Si les frontières sont le plus souvent bien établies, il y a des exceptions. Songez à l’aberrante ligne qui traverse les maisons du village de Baerle-Duc/Baarle Nassau entre Belgique et Hollande. Un vrai terrain de jeu. Dans l’ex-Yougoslavie, tout n’est pas réglé, loin s’en faut, et certains en profitent. Des hurluberlus libertariens se servent des désaccords nationaux pour tenter de créer leur propre nation sur les 7 km² potentiellement minés de Gornja Siga. C’est sur cette île que s’est installé le Liberland depuis 2015. Micronation ultralibérale, créée par desTchèques, qui se dote très vite d’un drapeau et d’un président élu par deux voix sur trois. L’élu, Vít Jedlička, s’est abstenu.


À une époque où le planisphère semble cadenassé, où les frontières apparaissent comme immuables et éternelles, la plupart des articles sont bienveillants, pleins de clins d’oeil facétieux et décrivent un acte fantaisiste. Quotidiens de droite comme de gauche s’en amusent avec ironie ou sarcasme. C’est au mieux une innocente plaisanterie provocatrice, au pire une démarche se situant entre le genre potache et le gentil anarchisme, entre le happening et le paradis fiscal. Qui sont-ils ? Que veulent-ils vraiment ? Que disent-ils de notre temps ? Très peu s’en soucient.”

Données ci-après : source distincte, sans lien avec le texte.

(** Access to the TLVs of a response by type. *)
Lemma tlv_access h ty res err ts want v (s : rq W) :
  answer_ok (Response h res err ts) -> want <= 0x1000 -> want <> 2 -> tlv_val want ts = Some v ->
  exists o pre post, tlv_of (rsp_msg h ty res err ts) want s = Ok (Some o, s)
    /\ rsp_msg h ty res err ts = pre ++ v ++ post /\ length pre = (o + 3)%nat
    /\ rd16 (rsp_msg h ty res err ts) (o + 1) = Ok (Z.of_nat (length v)).
Proof.
  intros (Hh & _ & _ & Hl) Hw H2 Hv. rewrite tlv_of_rsp by done.
  assert (Hv' : tlv_val want (result_tlv res err :: ts) = Some v).
  { cbn [tlv_val result_tlv fst]. by destruct (Z.eqb_spec 2 want); [congruence|]. }
  destruct (find_tlv want (result_tlv res err :: ts)) as [o|] eqn:E.
  2: { apply find_tlv_none_val in E. congruence. }
  destruct (mux_value h ty _ _ _ Hh Hl E) as (v' & pre & post & Hv2 & Hm & Hp & Hr).
  rewrite Hv' in Hv2. simplify_eq. exists (13 + o)%nat, pre, post. done.
Qed.
Lemma tlv_absent h ty res err ts want (s : rq W) :
  answer_ok (Response h res err ts) -> want <= 0x1000 -> want <> 2 -> tlv_val want ts = None ->
  tlv_of (rsp_msg h ty res err ts) want s = Ok (None, s).
Proof.
  intros (Hh & _ & _ & Hl) Hw H2 Hv. rewrite tlv_of_rsp by done.
  destruct (find_tlv want (result_tlv res err :: ts)) as [o|] eqn:E; [|done].
  destruct (find_tlv_val _ _ _ E) as (_ & v & _ & _ & _ & Hv2).
  cbn [tlv_val result_tlv fst] in Hv2. destruct (Z.eqb_spec 2 want); congruence.
Qed.

(** A request with a builder that keeps its promise, or with none. *)
Lemma request_run qt ty f ts (s : rq W) :
  Realises f ts -> (length (encode_tlvs ts) < 243)%nat -> tid_ok (rq_g s) ->
  request send qt ty (Some f) s
  = match send (request_msg qt ty (next_tid (rq_g s)) ts) (rq_w s) with
    | Ok (r, w') => Ok (r, s <| rq_g := tick (rq_g s) |> <| rq_w := w' |>)
    | Fault => Fault
    | OutOfFuel => OutOfFuel
    end.
Proof.
  intros Hf Hl Hg. unfold request, ComposeQMUXMsg, mbind, M_bind.
  rewrite GetQMUXTransactionId_next by done. unfold M_lift.
  rewrite (compose_buf_realises _ _ _ f ts) by done. done.
Qed.
Lemma request_run_none qt ty (s : rq W) :
  tid_ok (rq_g s) ->
  request send qt ty no_builder s
  = match send (request_msg qt ty (next_tid (rq_g s)) []) (rq_w s) with
    | Ok (r, w') => Ok (r, s <| rq_g := tick (rq_g s) |> <| rq_w := w' |>)
    | Fault => Fault
    | OutOfFuel => OutOfFuel
    end.
Proof.
  intros Hg. unfold request, ComposeQMUXMsg, no_builder, mbind, M_bind.
  rewrite GetQMUXTransactionId_next by done. unfold M_lift. by rewrite compose_buf_none.
Qed.

Lemma rd_handle h ty hd ts :
  length h = 9%nat -> rd32 (rsp_msg h ty 0 0 ((1, enc32 hd) :: ts)) 23 = Ok (u32 hd).
Proof.
  intros H. do 9 (destruct h as [|? h]; [discriminate H|]). destruct h; [|discriminate H].
  unfold rsp_msg, mux_msg, result_tlv. rewrite !encode_tlvs_cons. unfold encode_tlv.
  cbn [fst snd length app enc16 enc32]. unfold rd32, rd16, rd8.
  cbn -[Z.add Z.mul Z.div Z.modulo]. by rewrite enc32_value.
Qed.
End Lemmas.

(** ** Properties *)

(** C26. Starting a data session, for a profile whose request fits the buffer (its TLVs take
    less than 243 bytes; a longer APN, user or password overruns it).  The request sent is
    the start-network message of the profile for the address family, on the service of
    the family; on success, the session handle of that family is what the response holds
    right behind the result, where the code looks for it: the handle of the modem, if
    the modem puts its TLV there first.  The other family's handle is untouched, and the
    profile changes in [curIpFamily] only. *)
Theorem setup_data_call_ok {W} (send : transport W) (s : rq W) fam h x ts w'
    (Hg : tid_ok (rq_g s)) (Hh : length h = 9%nat)
    (Hl : (length (encode_tlvs (start_tlvs (rq_g s) (for_family fam (rq_p s)))) < 243)%nat)
    (Hx : rd32 (rsp_msg h 0x20 0 0 ts) 23 = Ok x)
    (Hs : send (request_msg (wds_of fam) 0x20 (next_tid (rq_g s))
                  (start_tlvs (rq_g s) (for_family fam (rq_p s)))) (rq_w s)
          = Ok ((0, Some (rsp_msg h 0x20 0 0 ts)), w')) :
  exists s',
    requestSetupDataCall send fam s = Ok (0, s')
    /\ handle_of fam (rq_g s') = x
    /\ (forall hd ts', ts = (1, enc32 hd) :: ts' -> 0 <= hd < 4294967296 -> handle_of fam (rq_g s') = hd)
    /\ (forall f, (f =? IpFamilyV4) <> (fam =? IpFamilyV4) ->
                  handle_of f (rq_g s') = handle_of f (rq_g s))
    /\ rq_p s' = for_family fam (rq_p s) /\ rq_w s' = w'.
Proof.
  assert (Hhd : forall hd ts', ts = (1, enc32 hd) :: ts' -> 0 <= hd < 4294967296 -> x = hd).
  { intros hd ts' -> Hhd. rewrite rd_handle, u32_id in Hx by done. by injection Hx. }
  unfold requestSetupDataCall, updp, getg, getp, mbind, R_bind, M_bind, M_upd.
  rewrite (request_run send _ _ _ (start_tlvs (rq_g s) (for_family fam (rq_p s))))
    by (done || apply Realises_start). cbn [rq_w rq_g].
  change (rq_w (s <| rq_p := _ |>)) with (rq_w s). change (rq_g (s <| rq_p := _ |>)) with (rq_g s).
  rewrite Hs. cbn [Z.ltb Z.compare]. unfold rd, lift, M_lift.
  destruct (rd_result h 0x20 0 0 ts Hh) as [-> ->].
  cbn [truth u16 Z.eqb negb orb Z.modulo Z.div_eucl]. rewrite Hx.
  unfold set_handle, updg, M_upd, handle_of. eexists. split; [reflexivity|].
  cbn. destruct (fam =? IpFamilyV4) eqn:E; cbn; repeat split; try done;
    intros f Hf; by destruct (f =? IpFamilyV4).
Qed.

Definition rq_demo : rq unit := mkRq statics_init PROFILE_zero tt [].
Lemma setup_data_call_ok_witness :
  exists s', requestSetupDataCall
      (fun _ w => Ok ((0, Some (rsp_msg (zeros 9) 0x20 0 0 [(1, enc32 77)])), w)) IpFamilyV4 rq_demo
    = Ok (0, s') /\ handle_of IpFamilyV4 (rq_g s') = 77.
Proof.
  destruct (setup_data_call_ok
    (fun _ w => Ok ((0, Some (rsp_msg (zeros 9) 0x20 0 0 [(1, enc32 77)])), w)) rq_demo IpFamilyV4
    (zeros 9) 77 [(1, enc32 77)] tt) as (s' & E & H & _); try reflexivity.
  - vm_compute. split; discriminate.
  - vm_compute. lia.
  - exists s'. exact (conj E H).
Defined.

(** Ending a data session: without a session nothing is sent; with one the
    stop request carries exactly the handle of the family, and the handle is
    cleared only when the modem confirmed the stop: after a modem error or a
    missing response it is kept, so that the stop can be repeated. *)
Theorem deactivate_data_call {W} (send : transport W) (s : rq W) fam a w'
    (Hg : tid_ok (rq_g s)) (Hf : fam = IpFamilyV4 \/ fam = IpFamilyV6) (Ha : answer_ok a)
    (Hs : send (request_msg (wds_of fam) 0x21 (next_tid (rq_g s))
                  [tlv32 1 (handle_of fam (rq_g s))]) (rq_w s) = Ok (answer_val 0x21 a, w')) :
  if handle_of fam (rq_g s) =? 0 then requestDeactivateDefaultPDP send fam s = Ok (0, s)
  else exists s', requestDeactivateDefaultPDP send fam s
                  = Ok (if confirmed a then 0 else failure a, s')
        /\ rq_w s' = w' /\ rq_p s' = rq_p s
        /\ handle_of fam (rq_g s') = (if confirmed a then 0 else handle_of fam (rq_g s)).
Proof.
  assert (Hq : request send (wds_of fam) 0x21 (Some (WdsStopNwInterfaceReq (rq_g s) fam)) s
    = Ok (answer_val 0x21 a, s <| rq_g := tick (rq_g s) |> <| rq_w := w' |>)).
  { rewrite (request_run send _ _ _ [tlv32 1 (handle_of fam (rq_g s))]); [|apply _|vm_compute; lia|done].
    by rewrite Hs. }
  unfold requestDeactivateDefaultPDP, getg.
  destruct Hf as [-> | ->]; unfold handle_of; cbn [Z.eqb IpFamilyV4 IpFamilyV6 Pos.eqb andb] in *;
    unfold mbind, R_bind, M_bind;
    (match goal with |- context [?h =? 0] => destruct (h =? 0) end; [done|]); cbv beta iota;
    rewrite Hq; unfold qmi_rsp_check_and_return; rewrite rsp_check_answer by done;
    destruct (confirmed a); by eexists.
Qed.

Lemma deactivate_data_call_witness :
  exists s', requestDeactivateDefaultPDP (fun _ w => Ok (answer_val 0x21 (NoResponse 110), w)) IpFamilyV4
      (mkRq (statics_init <| WdsConnectionIPv4Handle := 5 |>) PROFILE_zero tt []) = Ok (110, s')
    /\ handle_of IpFamilyV4 (rq_g s') = 5.
Proof.
  destruct (deactivate_data_call (fun _ w => Ok (answer_val 0x21 (NoResponse 110), w))
    (mkRq (statics_init <| WdsConnectionIPv4Handle := 5 |>) PROFILE_zero tt []) IpFamilyV4
    (NoResponse 110) tt) as (s' & E & _ & _ & H).
  - vm_compute. split; discriminate.
  - left. reflexivity.
  - exact I.
  - reflexivity.
  - exists s'. exact (conj E H).
Defined.

(** MCC and MNC in 3GPP2 coding are decoded right for every code: all three
    digits of the country code and both of the network code come back. *)
Theorem cdma_codes_roundtrip d1 d2 d3
    (H1 : d1 ∈ digits) (H2 : d2 ∈ digits) (H3 : d3 ∈ digits) :
  quectel_convert_cdma_mcc_2_ascii_mcc (mcc_code d1 d2 d3) = 100 * d1 + 10 * d2 + d3
  /\ quectel_convert_cdma_mnc_2_ascii_mnc (mnc_code d1 d2) = 10 * d1 + d2.
Proof.
  assert (Hall : forallb (fun a => forallb (fun b => forallb (fun c =>
      (quectel_convert_cdma_mcc_2_ascii_mcc (mcc_code a b c) =? 100 * a + 10 * b + c)
      && (quectel_convert_cdma_mnc_2_ascii_mnc (mnc_code a b) =? 10 * a + b)) digits) digits) digits
    = true) by (vm_compute; reflexivity).
  rewrite forallb_forall in Hall. apply list_elem_of_In in H1, H2, H3.
  specialize (Hall _ H1). rewrite forallb_forall in Hall. specialize (Hall _ H2).
  rewrite forallb_forall in Hall. specialize (Hall _ H3). cbv beta in Hall. bool_prop. exact Hall.
Qed.

Lemma cdma_codes_roundtrip_witness :
  mcc_code 4 6 0 = 359 /\ quectel_convert_cdma_mcc_2_ascii_mcc 359 = 460.
Proof.
  split; [reflexivity|].
  apply (cdma_codes_roundtrip 4 6 0); refine (bool_decide_eq_true_1 _ _); vm_compute; reflexivity.
Defined.

(** A request whose reader thread goes away is reported as done: the wake-up
    without a response has result 0, and the operations return it as their
    own.  Starting a data session, entering the PIN and switching the radio then
    return 0, although nothing was confirmed and no session handle was set. *)
Theorem lost_response_looks_successful {W} (send : transport W) (s : rq W) fam pin on
    (Hg : tid_ok (rq_g s))
    (Hlost : forall req w, exists w', send req w = Ok ((0, None), w'))
    (Hl : (length (encode_tlvs (start_tlvs (rq_g s) (for_family fam (rq_p s)))) < 243)%nat)
    (Hpin : (length pin <= 16)%nat) :
  (exists s', requestSetupDataCall send fam s = Ok (0, s')
              /\ forall f, handle_of f (rq_g s') = handle_of f (rq_g s))
  /\ (exists s', requestEnterSimPin send pin s = Ok (0, s'))
  /\ (exists s', requestRadioPower send on s = Ok (0, s')).
Proof.
  assert (Hreq : forall s qt ty f ts, Realises f ts -> (length (encode_tlvs ts) < 243)%nat ->
    tid_ok (rq_g s) -> exists w', request send qt ty (Some f) s
                       = Ok ((0, None), s <| rq_g := tick (rq_g s) |> <| rq_w := w' |>)).
  { intros t qt ty f ts Hf Hts Ht. rewrite (request_run send qt ty f ts) by done.
    destruct (Hlost (request_msg qt ty (next_tid (rq_g t)) ts) (rq_w t)) as [w' ->]. by exists w'. }
  repeat split.
  - unfold requestSetupDataCall, updp, getg, getp, mbind, R_bind, M_bind, M_upd.
    edestruct (Hreq (s <| rq_p := for_family fam (rq_p s) |>)) as [w' E];
      [apply (Realises_start (rq_g s) (for_family fam (rq_p s)))|done|done|].
    rewrite E. by eexists.
  - unfold requestEnterSimPin, getg, mbind, R_bind, M_bind. destruct (truth (s_9x07 (rq_g s))).
    + edestruct (Hreq s) as [w' E]; [apply (Realises_uim_pin pin)| |done|].
      { rewrite !encode_tlvs_cons. len. } rewrite E. by eexists.
    + edestruct (Hreq s) as [w' E]; [apply (Realises_dms_pin pin)| |done|].
      { rewrite !encode_tlvs_cons. len. } rewrite E. by eexists.
  - unfold requestRadioPower, mbind, R_bind, M_bind.
    edestruct (Hreq s) as [w' E]; [apply (Realises_operating_mode (if truth on then 0 else 1))| |done|].
    { vm_compute. lia. } rewrite E. by eexists.
Qed.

À peine né, les demandes affluent des pays du Sud, pour beaucoup il s’agit d’un possible espoir d’entrer légalement en Europe.
Les deux reporters décryptent les conséquences de la naissance d’un nouveau pays européen.

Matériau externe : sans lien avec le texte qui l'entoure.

(* ===== verification/QmiSettingsSpec.v ===== *)
(** Properties of the profile and run-time-settings operations: the round trip of
    a profile through the modem, and the addresses read back. *)
From S2P Require Import Prelude QmiTlv CmTypes QmiCompose QmiComposeSpec QmiThread.
From S2P Require Import QmiRequests QmiRequestsSpec.
#[local] Open Scope Z_scope.

(** A profile string that fits the [char[64]] it is read back into. *)
Definition str_ok (s : option cstr) : Prop :=
  match s with Some s => cstr_ok s /\ (length s <= 63)%nat | None => True end.

(** The profile a modem stores after [WdsModifyProfileSettingsReq]: the TLVs behind
    the profile identifier. *)
Definition stored_tlvs (p : PROFILE_T) : list tlv := drop 1 (modify_tlvs p).

(** The addresses a run-time-settings response carries, zero where it has none. *)
Definition addr4 (ts : list tlv) (ty : Z) : Z := default 0 (dec32 <$> tlv_val ty ts).
Definition settings4 (ts : list tlv) : IPV4_T :=
  mkIPV4 (addr4 ts 0x1E) (addr4 ts 0x20) (addr4 ts 0x21) (addr4 ts 0x15) (addr4 ts 0x16)
    (addr4 ts 0x29).
Definition settings4_ok (ts : list tlv) : Prop :=
  Forall (fun ty => match tlv_val ty ts with Some v => length v = 4%nat | None => True end)
    [0x1E; 0x20; 0x21; 0x15; 0x16; 0x29]
  /\ Forall (fun ty => tlv_val ty ts = None) [0x2E; 0x23; 0x27; 0x28; 0x26; 0x25].

(** An update made only when a TLV is present. *)
Definition opt_upd {A T} (o : option A) (f : A -> T -> T) (x : T) : T :=
  match o with Some v => f v x | None => x end.
Lemma opt_upd_proj {A T B} (pr : T -> B) (o : option A) (f : A -> T -> T) x :
  (forall v x, pr (f v x) = pr x) -> pr (opt_upd o f x) = pr x.
Proof. intros H. destruct o; [apply H|done]. Qed.
Lemma opt_upd_set {A T B} (pr : T -> B) (k : A -> B) (o : option A) (f : A -> T -> T) d x :
  (forall v x, pr (f v x) = k v) -> pr x = d -> pr (opt_upd o f x) = default d (k <$> o).
Proof. intros H Hd. destruct o; [apply H|done]. Qed.
Lemma ipv4_ext a b :
  v4_Address a = v4_Address b -> v4_Gateway a = v4_Gateway b ->
  v4_SubnetMask a = v4_SubnetMask b -> v4_DnsPrimary a = v4_DnsPrimary b ->
  v4_DnsSecondary a = v4_DnsSecondary b -> v4_Mtu a = v4_Mtu b -> a = b.
Proof. destruct a, b. cbn. congruence. Qed.

Lemma until_nul_ok s : cstr_ok s -> until_nul s = s.
Proof.
  induction s as [|c s IH]; intros H; [done|]. apply Forall_cons in H as [Hc H]. cbn.
  destruct (Z.eqb_spec c 0); [lia|]. by rewrite IH.
Qed.

(** One step of a request. *)
Lemma bind_Ok {W A B} (m : M (rq W) A) (f : A -> M (rq W) B) s a s' :
  m s = Ok (a, s') -> (m ≫= f) s = f a s'.
Proof. intros H. unfold mbind, M_bind. by rewrite H. Qed.

Ltac field pr :=
  repeat rewrite (opt_upd_proj pr) by (intros; reflexivity);
  rewrite (opt_upd_set pr dec32 _ _ 0);
  [reflexivity | intros; reflexivity
  | repeat rewrite (opt_upd_proj pr) by (intros; reflexivity); reflexivity].

Lemma settings4_chain ts :
  opt_upd (tlv_val 0x29 ts) (fun v a => a <| v4_Mtu := dec32 v |>)
    (opt_upd (tlv_val 0x1E ts) (fun v a => a <| v4_Address := dec32 v |>)
    (opt_upd (tlv_val 0x21 ts) (fun v a => a <| v4_SubnetMask := dec32 v |>)
    (opt_upd (tlv_val 0x20 ts) (fun v a => a <| v4_Gateway := dec32 v |>)
    (opt_upd (tlv_val 0x16 ts) (fun v a => a <| v4_DnsSecondary := dec32 v |>)
    (opt_upd (tlv_val 0x15 ts) (fun v a => a <| v4_DnsPrimary := dec32 v |>) IPV4_zero)))))
  = settings4 ts.
Proof.
  apply ipv4_ext; [field v4_Address | field v4_Gateway | field v4_SubnetMask | field v4_DnsPrimary
    | field v4_DnsSecondary | field v4_Mtu].
Qed.

Section Reading.
Context {W : Type}.

(** Reading an optional string TLV into the profile. *)
Lemma read_str_tlv h ty ts want val :
  answer_ok (Response h 0 0 ts) -> want <= 0x1000 -> want <> 2 ->
  tlv_val want ts = val -> str_ok val ->
  forall s : rq W, exists o, tlv_of (rsp_msg h ty 0 0 ts) want s = Ok (o, s)
    /\ forall f (s' : rq W), read_str (rsp_msg h ty 0 0 ts) o f s'
       = Ok (tt, s' <| rq_p := opt_upd val f (rq_p s') |>).
Proof.
  intros Ha Hw H2 Hv Hok s. destruct val as [v|].
  - destruct (tlv_access h ty 0 0 ts want v s Ha Hw H2 Hv) as (o & pre & post & E & Hm & Hp & Hl).
    exists (Some o). split; [done|]. intros f s'. destruct Hok as [Hc Hn].
    unfold read_str, mbind, R_bind, M_bind, rd, lift, M_lift. rewrite Hl, Nat2Z.id, Nat.min_r by done.
    rewrite Hm, <- Hp, rdn_value, take_ge by lia.
    unfold uchar2char. rewrite take_ge, until_nul_ok by (done || lia). done.
  - exists None. split; [by apply tlv_absent|]. by intros f [].
Qed.

(** Reading an optional byte TLV. *)
Lemma read_byte_tlv h ty ts want (val : option Z) :
  answer_ok (Response h 0 0 ts) -> want <= 0x1000 -> want <> 2 ->
  tlv_val want ts = (fun x => [x]) <$> val ->
  forall s : rq W, exists o, tlv_of (rsp_msg h ty 0 0 ts) want s = Ok (o, s)
    /\ forall f (s' : rq W),
         (match o with
          | Some o => v ← rd (rd8 (rsp_msg h ty 0 0 ts) (o + 3)); updp (f v)
          | None => mret tt end) s'
         = Ok (tt, s' <| rq_p := opt_upd val f (rq_p s') |>).
Proof.
  intros Ha Hw H2 Hv s. destruct val as [x|]; cbn in Hv.
  - destruct (tlv_access h ty 0 0 ts want [x] s Ha Hw H2 Hv) as (o & pre & post & E & Hm & Hp & _).
    exists (Some o). split; [done|]. intros f s'.
    unfold mbind, R_bind, M_bind, rd, lift, M_lift, updp, M_upd.
    rewrite Hm, <- Hp, <- (Nat.add_0_r (length pre)). by rewrite rd8_value by (cbn; lia).
  - exists None. split; [by apply tlv_absent|]. by intros f [].
Qed.

(** Reading an optional 32-bit TLV. *)
Lemma read_addr4_tlv h ty ts want f (s : rq W) :
  answer_ok (Response h 0 0 ts) -> want <= 0x1000 -> want <> 2 ->
  match tlv_val want ts with Some v => length v = 4%nat | None => True end ->
  read_addr4 (rsp_msg h ty 0 0 ts) want f s
  = Ok (tt, s <| rq_p := (rq_p s) <| ipv4 := opt_upd (tlv_val want ts) (fun v => f (dec32 v))
                                               (ipv4 (rq_p s)) |> |>).
Proof.
  intros Ha Hw H2 Hl. unfold read_addr4, with_tlv, mbind, R_bind, M_bind.
  destruct (tlv_val want ts) as [v|] eqn:Hv; [|rewrite tlv_absent by done; by destruct s as [? [] ? ?]].
  destruct (tlv_access h ty 0 0 ts want v s Ha Hw H2 Hv) as (o & pre & post & -> & Hm & Hp & _).
  unfold rd, lift, M_lift. rewrite Hm, <- Hp, <- (Nat.add_0_r (length pre)), rd32_value by lia.
  unfold dec32. do 4 (destruct v as [|? v]; [discriminate Hl|]). destruct v; [|discriminate Hl].
  reflexivity.
Qed.
Lemma with_tlv_absent h ty ts want f (s : rq W) :
  answer_ok (Response h 0 0 ts) -> want <= 0x1000 -> want <> 2 -> tlv_val want ts = None ->
  with_tlv (rsp_msg h ty 0 0 ts) want f s = Ok (tt, s).
Proof. intros. unfold with_tlv, mbind, R_bind, M_bind. by rewrite tlv_absent. Qed.
End Reading.

(** The types stored by a modify request are read back one by one. *)
Lemma stored_vals p :
  tlv_val 0x14 (stored_tlvs p) = apn p /\ tlv_val 0x1B (stored_tlvs p) = user p
  /\ tlv_val 0x1C (stored_tlvs p) = password p
  /\ tlv_val 0x1D (stored_tlvs p)
     = (fun x => [x]) <$> (match user p, password p with
                          | Some _, Some _ => Some (u8 (auth p)) | _, _ => None end)
  /\ tlv_val 0x11 (stored_tlvs p) = (fun x => [x]) <$> Some (u8 (iptype p)).
Proof.
  unfold stored_tlvs, modify_tlvs, opt_tlv, auth_tlv.
  by destruct (apn p), (user p), (password p).
Qed.

Section Profile.
Context {W : Type} (send : transport W).

Lemma read_profile_stored h p (s : rq W) :
  answer_ok (Response h 0 0 (stored_tlvs p)) ->
  str_ok (apn p) -> str_ok (user p) -> str_ok (password p) ->
  byte_ok (auth p) -> ((user p = None \/ password p = None) -> auth p = 0) ->
  0 <= iptype p < 4 -> rq_p s = fresh_profile p -> iptype p = wanted_iptype p ->
  exists s', read_profile (rsp_msg h 0x2B 0 0 (stored_tlvs p)) s = Ok (0, s')
    /\ profile_unchanged (rq_p s') = true /\ iptype (rq_p s') = iptype p /\ pdp (rq_p s') = pdp p
    /\ rq_w s' = rq_w s /\ rq_g s' = rq_g s.
Proof.
  intros Ha H1 H2 H3 Hau Hau0 Hip Hp Hw.
  destruct (stored_vals p) as (V1 & V2 & V3 & V4 & V5).
  destruct (read_str_tlv h 0x2B _ 0x14 _ Ha ltac:(lia) ltac:(lia) V1 H1 s) as (o1 & E1 & R1).
  destruct (read_str_tlv h 0x2B _ 0x1B _ Ha ltac:(lia) ltac:(lia) V2 H2 s) as (o2 & E2 & R2).
  destruct (read_str_tlv h 0x2B _ 0x1C _ Ha ltac:(lia) ltac:(lia) V3 H3 s) as (o3 & E3 & R3).
  destruct (read_byte_tlv h 0x2B _ 0x1D _ Ha ltac:(lia) ltac:(lia) V4 s) as (o4 & E4 & R4).
  destruct (read_byte_tlv h 0x2B _ 0x11 _ Ha ltac:(lia) ltac:(lia) V5 s) as (o5 & E5 & R5).
  set (p5 := opt_upd (Some (u8 (iptype p))) (fun v p => p <| old_iptype := v |>)
    (opt_upd (match user p, password p with Some _, Some _ => Some (u8 (auth p)) | _, _ => None end)
       (fun v p => p <| old_auth := v |>)
    (opt_upd (password p) (fun v p => p <| old_password := v |>)
    (opt_upd (user p) (fun v p => p <| old_user := v |>)
    (opt_upd (apn p) (fun v p => p <| old_apn := v |>) (fresh_profile p)))))).
  assert (E : read_profile (rsp_msg h 0x2B 0 0 (stored_tlvs p)) s
    = (if ipStr_ok (old_iptype p5) then mret 0 else lift Fault) (s <| rq_p := p5 |>)).
  { unfold read_profile. do 5 (etransitivity; [eapply bind_Ok; eassumption|]).
    etransitivity; [eapply bind_Ok; apply R1|]. etransitivity; [eapply bind_Ok; apply R2|].
    etransitivity; [eapply bind_Ok; apply R3|]. etransitivity; [eapply bind_Ok; apply R4|].
    etransitivity; [eapply bind_Ok; apply R5|]. etransitivity; [eapply bind_Ok; reflexivity|].
    subst p5. rewrite <- Hp. reflexivity. }
  assert (Hi : old_iptype p5 = iptype p) by (subst p5; cbn; apply u8_id; unfold byte_ok; lia).
  assert (Hstr : ipStr_ok (old_iptype p5) = true)
    by (rewrite Hi; unfold ipStr_ok, ipStr_len; bool_prop; lia).
  exists (s <| rq_p := p5 |>). rewrite E, Hstr. split; [done|].
  assert (Hkeep : forall B (pr : PROFILE_T -> B),
    (forall v q, pr (q <| old_iptype := v |>) = pr q) -> (forall v q, pr (q <| old_auth := v |>) = pr q) ->
    (forall v q, pr (q <| old_password := v |>) = pr q) -> (forall v q, pr (q <| old_user := v |>) = pr q) ->
    (forall v q, pr (q <| old_apn := v |>) = pr q) -> pr p5 = pr (fresh_profile p)).
  { intros B pr K1 K2 K3 K4 K5. subst p5. by rewrite !opt_upd_proj. }
  change (rq_p (s <| rq_p := p5 |>)) with p5.
  split; [|split; [rewrite Hkeep by done; done | split; [by rewrite Hkeep by done|done]]].
  unfold profile_unchanged. rewrite Hi, (Hkeep _ iptype), (Hkeep _ apn), (Hkeep _ user),
    (Hkeep _ password), (Hkeep _ auth) by done. clear Hkeep.
  change (iptype (fresh_profile p)) with (wanted_iptype p). rewrite <- Hw, Z.eqb_refl.
  assert (F1 : old_apn p5 = str_or_empty (apn p)).
  { subst p5. rewrite !(opt_upd_proj old_apn) by done. rewrite (opt_upd_set old_apn (fun x => x) _ _ []) by done.
    by destruct (apn p). }
  assert (F2 : old_user p5 = str_or_empty (user p)).
  { subst p5. do 3 rewrite (opt_upd_proj old_user) by done.
    rewrite (opt_upd_set old_user (fun x => x) _ _ []); [by destruct (user p)|done|].
    by rewrite opt_upd_proj. }
  assert (F3 : old_password p5 = str_or_empty (password p)).
  { subst p5. do 2 rewrite (opt_upd_proj old_password) by done.
    rewrite (opt_upd_set old_password (fun x => x) _ _ []); [by destruct (password p)|done|].
    by rewrite !opt_upd_proj. }
  assert (F4 : old_auth p5 = auth p).
  { subst p5. rewrite (opt_upd_proj old_auth) by done. 
    rewrite (opt_upd_set old_auth (fun x => x) _ _ 0); [|done|by rewrite !(opt_upd_proj old_auth) by done].
    destruct (user p) eqn:Eu, (password p) eqn:Ew; cbn; [by apply u8_id|symmetry; apply Hau0; auto..]. }
  rewrite F1, F2, F3, F4. rewrite !bool_decide_true by done. cbn [andb]. apply Z.eqb_refl.
Qed.
End Profile.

Le président se heurte aussi à la population locale, d’un côté comme de l’autre du fleuve. Dans cette ancienne Yougoslavie, les histoires de frontières sont compliquées et meurtrières. Celui qui veut en créer de nouvelles n’est pas accueilli avec bonhomie, bien au contraire. C’est dans le court deuxième chapitre que ressurgit l’histoire récente et sanglante de ce confin européen. 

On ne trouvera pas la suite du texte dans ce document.